There’s a reason diverse fiction sometimes gets shoved into a specific section of the bookstore — because it’s not ordinary fiction about people doing stuff while happening to be from diverse backgrounds. Instead, it’s Special Learning Experience Fiction about Special People. That’s not good for diverse people, who want to see themselves represented in all stories, and it’s not good for dominant people either, because it reiterates the notion that differing lived experiences and identities represent a segregated world apart.
A story with diverse characters doesn’t have to be A Diverse Story. It can just be a story about people, because that’s what it is, and I want to see more stories like that. Such stories don’t have to erase or elide differences and should in fact acknowledge them and factor them into the story — as for example when a Black character has a different relationship with law enforcement than white characters. Acknowledging difference and interweaving it with characterisation need not equate to turning every single character into a special object lesson, though, which is something that people seem to be struggling with.

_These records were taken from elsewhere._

(** The loop on a text in which a bar is followed by a blank segment. *)
Lemma parse_pipeline_loop_blank_later blanks post :
  all_chars is_ws blanks = true ->
  (post = EmptyString \/ exists v, post = String "|" v) ->
  forall fuel u acc,
    parse_pipeline_loop fuel (u +:+ String "|" (blanks +:+ post)) acc = None.
Proof.
  intros Hb Hpost. induction fuel as [| fuel IH]; intros u acc; [reflexivity |].
  destruct (upto_bar_before_bar u (blanks +:+ post)) as (raw & rest & Hu & Hrest).
  destruct (u +:+ String "|" (blanks +:+ post)) as [| c p'] eqn:Ep.
  { destruct u; discriminate Ep. }
  cbn [parse_pipeline_loop]. rewrite Hu.
  destruct (is_empty (trim raw)); [reflexivity |].
  destruct (Z.of_nat (length acc) >=? MAX_CMDS); [reflexivity |].
  destruct (parse_segment (trim raw)) as [cmd |]; [| reflexivity].
  destruct Hrest as [-> | (u2 & ->)].
  - destruct Hpost as [-> | (v & ->)].
    + rewrite skip_ws_blanks by exact Hb. reflexivity.
    + destruct (is_empty _); [reflexivity |].
      now apply parse_pipeline_loop_blank_first.
  - destruct (is_empty _); [reflexivity | apply IH].
Qed.

(** X9.  [parse_pipeline] refuses every text in which one of the segments
    between the bars is empty or blank: the empty or blank text, a text
    that starts or ends with a bar, and two bars with nothing but blanks
    in between. *)
Theorem blank_segment_rejected (pre blanks post : string) :
  all_chars is_ws blanks = true ->
  (pre = EmptyString \/ exists u, pre = u +:+ "|") ->
  (post = EmptyString \/ exists v, post = String "|" v) ->
  parse_pipeline (pre +:+ blanks +:+ post) = None.
Proof.
  intros Hb Hpre Hpost. unfold parse_pipeline.
  set (fuel := S _). clearbody fuel.
  assert (H : parse_pipeline_loop fuel (pre +:+ blanks +:+ post) [] = None
              \/ parse_pipeline_loop fuel (pre +:+ blanks +:+ post) [] = Some []).
  { destruct Hpre as [-> | (u & ->)].
    - rewrite append_nil. destruct Hpost as [-> | (v & ->)].
      + rewrite append_empty_r. destruct fuel as [| fuel]; [now left |].
        destruct blanks as [| c b] eqn:Eb; [now right |]. left.
        cbn [parse_pipeline_loop]. rewrite <- Eb in *.
        rewrite (upto_bar_all_blanks blanks Hb), (trim_blanks blanks Hb). reflexivity.
      + left. now apply parse_pipeline_loop_blank_first.
    - left. rewrite !append_assoc_string.
      change ("|" +:+ (blanks +:+ post)) with (String "|" (blanks +:+ post)).
      now apply parse_pipeline_loop_blank_later. }
  destruct H as [-> | ->]; reflexivity.
Qed.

This is hard, and it can be a fine line, and no book is going to satisfy everyone. You may feel that either your book is too preachy and self conscious and Very Special Episode, or it doesn’t dedicate enough attention to detail in the differing experiences of characters. You may hear people accusing you of tokenism when including diverse characters, or people commenting that you didn’t do X or Y right. It’s tempting to say ‘there’s no way to win’ or to shrug and ignore criticism because it’s so varied and complex, but that would be a mistake. Instead, confront it, and as you work on projects — as writers, as agents, and editors — think about what kinds of social tropes, norms, and attitudes they feed, or reject. It’s worth it. I promise.